Extracted data:
>>>
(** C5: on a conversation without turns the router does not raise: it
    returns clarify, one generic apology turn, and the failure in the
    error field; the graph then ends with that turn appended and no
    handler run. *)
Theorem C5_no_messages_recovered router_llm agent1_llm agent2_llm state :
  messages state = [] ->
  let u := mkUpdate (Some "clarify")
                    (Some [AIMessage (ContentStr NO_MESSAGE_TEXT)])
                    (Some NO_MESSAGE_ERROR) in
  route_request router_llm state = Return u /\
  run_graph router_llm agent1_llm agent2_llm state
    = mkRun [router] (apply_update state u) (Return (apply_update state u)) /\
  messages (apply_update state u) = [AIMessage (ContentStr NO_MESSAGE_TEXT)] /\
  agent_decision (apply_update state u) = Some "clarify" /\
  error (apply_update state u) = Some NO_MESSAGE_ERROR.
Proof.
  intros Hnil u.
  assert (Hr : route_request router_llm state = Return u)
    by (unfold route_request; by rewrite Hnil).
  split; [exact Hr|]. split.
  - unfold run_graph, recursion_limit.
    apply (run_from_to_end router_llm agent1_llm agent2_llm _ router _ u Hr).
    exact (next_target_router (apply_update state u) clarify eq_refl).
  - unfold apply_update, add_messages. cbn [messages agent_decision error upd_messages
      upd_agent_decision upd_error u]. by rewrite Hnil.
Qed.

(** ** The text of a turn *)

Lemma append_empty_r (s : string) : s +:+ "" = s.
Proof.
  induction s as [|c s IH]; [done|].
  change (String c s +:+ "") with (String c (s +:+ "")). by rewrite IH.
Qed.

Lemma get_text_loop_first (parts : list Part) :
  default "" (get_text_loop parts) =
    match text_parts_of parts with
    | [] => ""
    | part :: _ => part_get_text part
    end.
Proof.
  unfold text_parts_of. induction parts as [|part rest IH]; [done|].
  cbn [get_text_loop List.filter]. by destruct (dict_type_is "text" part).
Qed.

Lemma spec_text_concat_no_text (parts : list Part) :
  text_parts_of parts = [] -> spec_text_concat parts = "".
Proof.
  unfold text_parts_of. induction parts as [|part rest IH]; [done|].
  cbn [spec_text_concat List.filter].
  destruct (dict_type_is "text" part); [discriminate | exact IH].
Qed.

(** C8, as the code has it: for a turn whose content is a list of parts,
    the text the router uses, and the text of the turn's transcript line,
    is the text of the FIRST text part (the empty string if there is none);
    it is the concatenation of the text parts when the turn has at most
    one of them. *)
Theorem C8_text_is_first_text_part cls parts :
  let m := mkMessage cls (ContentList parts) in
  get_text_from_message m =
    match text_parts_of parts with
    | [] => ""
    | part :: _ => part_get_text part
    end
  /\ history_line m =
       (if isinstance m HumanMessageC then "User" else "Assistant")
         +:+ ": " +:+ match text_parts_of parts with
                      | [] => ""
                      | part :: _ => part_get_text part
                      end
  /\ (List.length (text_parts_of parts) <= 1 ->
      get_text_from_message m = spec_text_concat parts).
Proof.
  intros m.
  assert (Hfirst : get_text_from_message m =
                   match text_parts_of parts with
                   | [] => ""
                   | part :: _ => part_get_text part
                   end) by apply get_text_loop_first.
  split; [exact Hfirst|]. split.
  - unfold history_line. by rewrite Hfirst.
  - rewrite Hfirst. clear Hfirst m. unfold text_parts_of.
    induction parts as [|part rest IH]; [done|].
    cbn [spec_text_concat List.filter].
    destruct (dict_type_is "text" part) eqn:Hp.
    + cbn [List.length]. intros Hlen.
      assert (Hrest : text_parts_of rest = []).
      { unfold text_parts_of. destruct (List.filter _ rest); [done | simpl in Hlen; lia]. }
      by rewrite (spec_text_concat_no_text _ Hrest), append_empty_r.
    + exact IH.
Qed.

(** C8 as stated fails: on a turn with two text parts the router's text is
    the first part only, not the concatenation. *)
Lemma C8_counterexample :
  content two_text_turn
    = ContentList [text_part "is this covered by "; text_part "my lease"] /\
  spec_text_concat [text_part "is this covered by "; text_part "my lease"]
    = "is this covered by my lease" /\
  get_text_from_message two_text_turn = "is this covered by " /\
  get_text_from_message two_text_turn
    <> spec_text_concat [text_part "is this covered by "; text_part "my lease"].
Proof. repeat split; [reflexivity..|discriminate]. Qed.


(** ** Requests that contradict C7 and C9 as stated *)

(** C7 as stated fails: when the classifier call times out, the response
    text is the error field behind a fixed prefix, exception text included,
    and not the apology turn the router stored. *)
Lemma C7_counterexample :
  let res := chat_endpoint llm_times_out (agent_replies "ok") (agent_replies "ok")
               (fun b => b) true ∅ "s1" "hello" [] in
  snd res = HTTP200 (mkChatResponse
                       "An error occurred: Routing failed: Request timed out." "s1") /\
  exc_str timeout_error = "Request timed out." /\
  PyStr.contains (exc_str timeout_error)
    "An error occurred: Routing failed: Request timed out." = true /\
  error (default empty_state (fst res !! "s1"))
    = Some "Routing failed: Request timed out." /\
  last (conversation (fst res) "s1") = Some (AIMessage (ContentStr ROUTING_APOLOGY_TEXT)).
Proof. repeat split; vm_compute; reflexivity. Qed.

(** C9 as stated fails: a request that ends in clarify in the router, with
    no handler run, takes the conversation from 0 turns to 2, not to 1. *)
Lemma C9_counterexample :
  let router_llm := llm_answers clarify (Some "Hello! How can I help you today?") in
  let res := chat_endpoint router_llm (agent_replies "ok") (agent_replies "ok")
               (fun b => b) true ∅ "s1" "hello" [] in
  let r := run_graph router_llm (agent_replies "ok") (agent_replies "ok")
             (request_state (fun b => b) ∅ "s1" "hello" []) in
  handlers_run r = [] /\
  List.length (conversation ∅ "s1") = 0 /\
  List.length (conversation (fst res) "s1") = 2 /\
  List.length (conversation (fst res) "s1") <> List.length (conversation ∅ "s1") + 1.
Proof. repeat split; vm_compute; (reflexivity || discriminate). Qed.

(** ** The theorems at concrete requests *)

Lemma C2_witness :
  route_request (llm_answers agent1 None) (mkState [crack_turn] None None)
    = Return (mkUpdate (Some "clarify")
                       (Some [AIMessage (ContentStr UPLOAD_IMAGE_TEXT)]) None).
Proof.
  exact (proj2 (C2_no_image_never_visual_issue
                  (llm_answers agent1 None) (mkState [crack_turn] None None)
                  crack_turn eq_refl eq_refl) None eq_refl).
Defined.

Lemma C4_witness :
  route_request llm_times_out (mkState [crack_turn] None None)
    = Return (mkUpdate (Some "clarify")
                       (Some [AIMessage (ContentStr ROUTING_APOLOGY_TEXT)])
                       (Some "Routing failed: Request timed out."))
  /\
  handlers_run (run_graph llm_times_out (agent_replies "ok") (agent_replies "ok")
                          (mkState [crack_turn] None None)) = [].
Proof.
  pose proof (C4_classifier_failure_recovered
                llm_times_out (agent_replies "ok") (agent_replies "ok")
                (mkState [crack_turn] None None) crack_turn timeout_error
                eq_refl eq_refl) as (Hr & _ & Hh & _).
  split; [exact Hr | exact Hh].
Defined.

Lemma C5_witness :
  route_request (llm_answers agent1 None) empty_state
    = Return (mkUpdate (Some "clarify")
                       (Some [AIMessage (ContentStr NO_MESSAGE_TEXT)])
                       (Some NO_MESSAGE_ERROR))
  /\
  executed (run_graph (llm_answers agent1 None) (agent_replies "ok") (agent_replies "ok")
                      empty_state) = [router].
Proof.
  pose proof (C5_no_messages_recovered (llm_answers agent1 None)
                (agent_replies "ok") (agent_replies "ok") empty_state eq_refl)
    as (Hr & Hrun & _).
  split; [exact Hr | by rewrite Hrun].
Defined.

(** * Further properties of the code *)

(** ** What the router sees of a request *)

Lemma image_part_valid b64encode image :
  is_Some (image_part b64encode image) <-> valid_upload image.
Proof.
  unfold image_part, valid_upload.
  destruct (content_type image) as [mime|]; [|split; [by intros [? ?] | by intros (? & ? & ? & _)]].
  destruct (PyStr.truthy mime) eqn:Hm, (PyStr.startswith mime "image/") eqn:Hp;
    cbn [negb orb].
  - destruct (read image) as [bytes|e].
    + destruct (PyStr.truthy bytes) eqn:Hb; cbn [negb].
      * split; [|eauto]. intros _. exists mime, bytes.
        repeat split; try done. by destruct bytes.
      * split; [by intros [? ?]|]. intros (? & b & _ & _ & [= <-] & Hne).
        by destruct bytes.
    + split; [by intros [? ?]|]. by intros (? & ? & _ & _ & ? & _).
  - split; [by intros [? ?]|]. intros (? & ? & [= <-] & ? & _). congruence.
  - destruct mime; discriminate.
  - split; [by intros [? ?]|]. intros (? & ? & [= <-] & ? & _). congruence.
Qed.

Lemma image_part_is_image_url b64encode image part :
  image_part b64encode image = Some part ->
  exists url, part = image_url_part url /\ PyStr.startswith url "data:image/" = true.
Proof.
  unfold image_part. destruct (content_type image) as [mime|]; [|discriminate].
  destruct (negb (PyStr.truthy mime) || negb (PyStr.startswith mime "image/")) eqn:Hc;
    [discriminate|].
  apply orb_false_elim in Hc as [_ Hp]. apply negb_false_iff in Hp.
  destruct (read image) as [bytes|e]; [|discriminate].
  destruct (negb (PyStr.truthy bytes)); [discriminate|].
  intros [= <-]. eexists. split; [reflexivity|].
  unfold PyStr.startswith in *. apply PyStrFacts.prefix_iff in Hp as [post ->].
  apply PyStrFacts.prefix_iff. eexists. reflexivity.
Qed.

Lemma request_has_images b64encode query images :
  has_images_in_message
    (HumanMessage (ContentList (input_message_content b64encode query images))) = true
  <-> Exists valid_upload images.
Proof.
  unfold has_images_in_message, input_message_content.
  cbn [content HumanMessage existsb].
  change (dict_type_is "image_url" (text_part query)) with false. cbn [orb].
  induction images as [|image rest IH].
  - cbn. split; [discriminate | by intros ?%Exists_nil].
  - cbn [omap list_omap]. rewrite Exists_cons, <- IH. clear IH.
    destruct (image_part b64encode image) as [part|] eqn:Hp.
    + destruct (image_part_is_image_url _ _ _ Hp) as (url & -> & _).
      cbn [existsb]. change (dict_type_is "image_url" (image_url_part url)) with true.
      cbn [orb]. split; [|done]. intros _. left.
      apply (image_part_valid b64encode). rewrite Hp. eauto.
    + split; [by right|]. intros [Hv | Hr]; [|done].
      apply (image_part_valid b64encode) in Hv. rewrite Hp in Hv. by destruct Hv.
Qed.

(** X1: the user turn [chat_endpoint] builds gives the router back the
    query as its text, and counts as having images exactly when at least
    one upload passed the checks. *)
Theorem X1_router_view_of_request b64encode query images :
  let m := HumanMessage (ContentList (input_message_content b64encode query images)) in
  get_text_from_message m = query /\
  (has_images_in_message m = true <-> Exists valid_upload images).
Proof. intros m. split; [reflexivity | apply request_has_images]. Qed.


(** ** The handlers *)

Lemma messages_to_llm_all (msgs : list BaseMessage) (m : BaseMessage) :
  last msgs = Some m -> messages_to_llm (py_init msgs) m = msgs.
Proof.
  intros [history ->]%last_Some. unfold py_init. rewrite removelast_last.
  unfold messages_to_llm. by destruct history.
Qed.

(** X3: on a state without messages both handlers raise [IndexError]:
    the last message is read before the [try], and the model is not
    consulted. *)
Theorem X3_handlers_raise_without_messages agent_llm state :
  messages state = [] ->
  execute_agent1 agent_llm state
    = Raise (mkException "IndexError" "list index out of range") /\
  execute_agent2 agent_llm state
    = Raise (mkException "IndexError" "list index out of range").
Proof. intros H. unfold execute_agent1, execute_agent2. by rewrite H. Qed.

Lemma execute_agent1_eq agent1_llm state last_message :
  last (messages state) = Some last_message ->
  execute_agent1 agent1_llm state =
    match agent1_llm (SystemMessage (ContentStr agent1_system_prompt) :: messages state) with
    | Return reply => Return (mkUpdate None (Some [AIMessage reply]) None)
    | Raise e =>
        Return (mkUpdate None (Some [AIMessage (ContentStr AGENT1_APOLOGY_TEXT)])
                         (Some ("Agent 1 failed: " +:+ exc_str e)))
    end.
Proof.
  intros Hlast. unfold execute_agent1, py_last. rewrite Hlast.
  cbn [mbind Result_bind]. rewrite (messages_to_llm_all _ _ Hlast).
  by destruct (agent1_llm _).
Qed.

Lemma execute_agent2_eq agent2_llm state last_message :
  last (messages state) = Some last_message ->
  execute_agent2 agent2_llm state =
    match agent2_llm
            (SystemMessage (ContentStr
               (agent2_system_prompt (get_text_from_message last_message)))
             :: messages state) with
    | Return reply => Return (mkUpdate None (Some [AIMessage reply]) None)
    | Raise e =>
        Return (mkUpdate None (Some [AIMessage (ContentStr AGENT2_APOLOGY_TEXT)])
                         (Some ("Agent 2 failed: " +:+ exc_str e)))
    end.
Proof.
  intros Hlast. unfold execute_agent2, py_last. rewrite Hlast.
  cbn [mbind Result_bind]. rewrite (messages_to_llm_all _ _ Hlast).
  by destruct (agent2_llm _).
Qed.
<<<
Task details:
Using the data above, transcribe the lines that run from the line with "unfold has_images_in_message, input_message_content." to the line with "(has_images_in_message m = true", both ends kept, and output nothing else.

Task response:
  unfold has_images_in_message, input_message_content.
  cbn [content HumanMessage existsb].
  change (dict_type_is "image_url" (text_part query)) with false. cbn [orb].
  induction images as [|image rest IH].
  - cbn. split; [discriminate | by intros ?%Exists_nil].
  - cbn [omap list_omap]. rewrite Exists_cons, <- IH. clear IH.
    destruct (image_part b64encode image) as [part|] eqn:Hp.
    + destruct (image_part_is_image_url _ _ _ Hp) as (url & -> & _).
      cbn [existsb]. change (dict_type_is "image_url" (image_url_part url)) with true.
      cbn [orb]. split; [|done]. intros _. left.
      apply (image_part_valid b64encode). rewrite Hp. eauto.
    + split; [by right|]. intros [Hv | Hr]; [|done].
      apply (image_part_valid b64encode) in Hv. rewrite Hp in Hv. by destruct Hv.
Qed.

(** X1: the user turn [chat_endpoint] builds gives the router back the
    query as its text, and counts as having images exactly when at least
    one upload passed the checks. *)
Theorem X1_router_view_of_request b64encode query images :
  let m := HumanMessage (ContentList (input_message_content b64encode query images)) in
  get_text_from_message m = query /\
  (has_images_in_message m = true <-> Exists valid_upload images).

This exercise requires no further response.